Thursday, October 25, 2012

Celery, Zucchini, and Rosemary

This week I've been working on the last of the things to preserve for the winter. Yesterday I spent part of the day redesigning next year's garden. You wouldn't think they were related, but they are. I had it worked out in my head where things were going, but I ran into a snag. I really want to keep the fall carrots in the ground longer, maybe a couple more weeks. The garlic really needs to get planted this week. But I had the garlic following my fall carrots. My biggest problem is the mache that I willy nilly just tossed into the garden. It was old seed I wasn't willing to throw out. I really didn't think it would germinate. But germinate it did. The only other place to put the garlic is where the mache is growing right now. If I want to keep those carrots in the ground a little longer to size up more (and they could use sizing up a bit more), then I'll have to transplant the mache. Darn. It is what I get for not thinking about where I put things and not thinking of my rotations in the garden.

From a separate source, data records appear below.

(* ===== verification/FdtRoundtrip.v ===== *)
(** * libfdt: writing a tree and reading it back

    A device tree as a value ([dtree]) is written by the calls of [fdt_sw.c]
    its shape asks for.  With enough room every call succeeds, the result
    passes [fdt_check_full], and the tree that [FdtTree.items_at] reads in it is
    the one that was written. *)

From stdpp Require Import base option list strings.
From S2P Require Import Prelude.
From S2P Require Import BranchHash.
From S2P Require Import FdtBase.
From S2P Require Import FdtTags.
From S2P Require Import FdtTree.
From S2P Require Import FdtRead.
From S2P Require Import FdtReadFacts.
From S2P Require Import FdtCheck.
From S2P Require Import FdtWrite.
From S2P Require Import FdtWriteFacts.
From S2P Require Import FdtFinish.

(** ** Trees without offsets *)

Inductive dtree : Type :=
| DProp (name val : list Z)
| DNode (name : list Z) (body : list dtree).

(** The calls that write a tree. *)
Fixpoint flatten (t : dtree) : list wtok :=
  match t with
  | DProp name val => [WProp name val]
  | DNode name body => WBegin name :: flat_map flatten body ++ [WEnd]
  end.

Definition flatten_all (ts : list dtree) : list wtok := flat_map flatten ts.

(** A tree as it was read, without its offsets and NOPs. *)
Fixpoint erase (it : item) : list dtree :=
  match it with
  | INop => []
  | IProp _ name val => [DProp name val]
  | INode _ name body => [DNode name (flat_map erase body)]
  end.

Definition erase_all (its : list item) : list dtree := flat_map erase its.

Lemma dtree_nested_ind (P : dtree -> Prop) :
  (forall name val, P (DProp name val)) ->
  (forall name body, Forall P body -> P (DNode name body)) -> forall t, P t.
Proof.
  intros Hprop Hnode. fix IH 1. intros [name val|name body]; [done|].
  apply Hnode. induction body as [|t body IHb]; constructor; [apply IH|done].
Qed.

(** ** The tokens of a tree, read back *)

Section Unflatten.
Context (m : list Z).

Local Notation toks := (wtoks_at (string_at m) m).

(** A prefix of the tokens reads as [ts]. *)
Definition reads (ts : list dtree) (pre : list wtok) : Prop :=
  forall o ws S, toks o (pre ++ ws) S -> S <= slimit m ->
  exists its o1, items_at m o its o1 /\ erase_all its = ts /\ toks o1 ws S.

Lemma reads_nil : reads [] [].
Proof. intros o ws S H _. exists [], o. split_and!; [constructor|done..]. Qed.

Lemma reads_app ts1 ts2 pre1 pre2 :
  reads ts1 pre1 -> reads ts2 pre2 -> reads (ts1 ++ ts2) (pre1 ++ pre2).
Proof.
  intros H1 H2 o ws S H HS. rewrite <- app_assoc in H.
  destruct (H1 _ _ _ H HS) as (its1 & o1 & Hi1 & <- & H').
  destruct (H2 _ _ _ H' HS) as (its2 & o2 & Hi2 & <- & H'').
  exists (its1 ++ its2), o2. split_and!; [by eapply items_at_app| |done].
  unfold erase_all. by rewrite flat_map_app.
Qed.

Lemma tok_in ws S e : toks (align4 e) ws S -> S <= slimit m -> e <= slimit m.
Proof. intros H HS. apply wtoks_mono in H. pose proof (align4_spec e). lia. Qed.

Lemma reads_prop name val : reads [DProp name val] [WProp name val].
Proof.
  intros o ws S (e & Ht & H) HS. pose proof (tok_in _ _ _ H HS) as He.
  destruct Ht as (no & Ht & Hs). exists [IProp o name val], (align4 e).
  split_and!; [|done..]. econstructor; [done..|constructor].
Qed.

But carrots are for future preservation this fall. This week I froze the celery harvest. I'm not a huge fan of fresh celery, but I do love it in soups. So I froze batches of celery in 3/4 cup packets. Before I've frozen it on a cookie sheet and then put it into a ziplock. But by the time spring rolls around the bag is mostly ice crystals. I decided I wanted slightly better quality, which means individually packaging them. I used my new FoodSaver vacuum sealer. It works so much better than my last one. It really can suck out the air.

But when I tried to do the zucchini, the vacuum was so strong it sucked the juice out of them. So one got frozen like that. And the other two zucchini packets were frozen first and sealed after. I guess there is a flaw with a really strong vacuum. Ah well. I used to freeze the zucchini first anyway before packaging it up.

In more attempts to use up my zucchini pile, I had a zucchini frittata for lunch that was delicious. I can now say my zucchini problem is solved. I have exactly one 3" long zucchini left. I was worried that they would start to rot before I used them up, but freezing really helps. I just wasn't willing to freeze the little tiny zucchini.

I had an epiphany while eating my lunch. I love three bean salad. While this is a take off of three bean salad (notice I used zucchini in this too) and not the pure form, it is still bean salad. And what is bean salad but pickled beans? I ought to be able to can them shouldn't I? I always look for good ways to preserve things. I do freeze some beans, but I don't like them nearly as much as fresh and usually just eat them in soups. I hate canned beans. But I might just love pickled beans. I did dilly beans, but three bean salad would be so much better. Next year I have to make enough for a jar every month. Yum. And just so you know, every item in this lunch had something from the garden. The salmon salad was made with leftover salmon and some of my canned relish - on a homemade sesame seed bun. The soup was leftovers too. You saw the first bowl last week. It has my Chinese cabbage and squash in it. The bean salad itself was totally garden filled with black beans, green beans, carrots, onions, zucchini, and garlic from the garden. Yummy. And can you tell I eat a lot of leftovers for lunch?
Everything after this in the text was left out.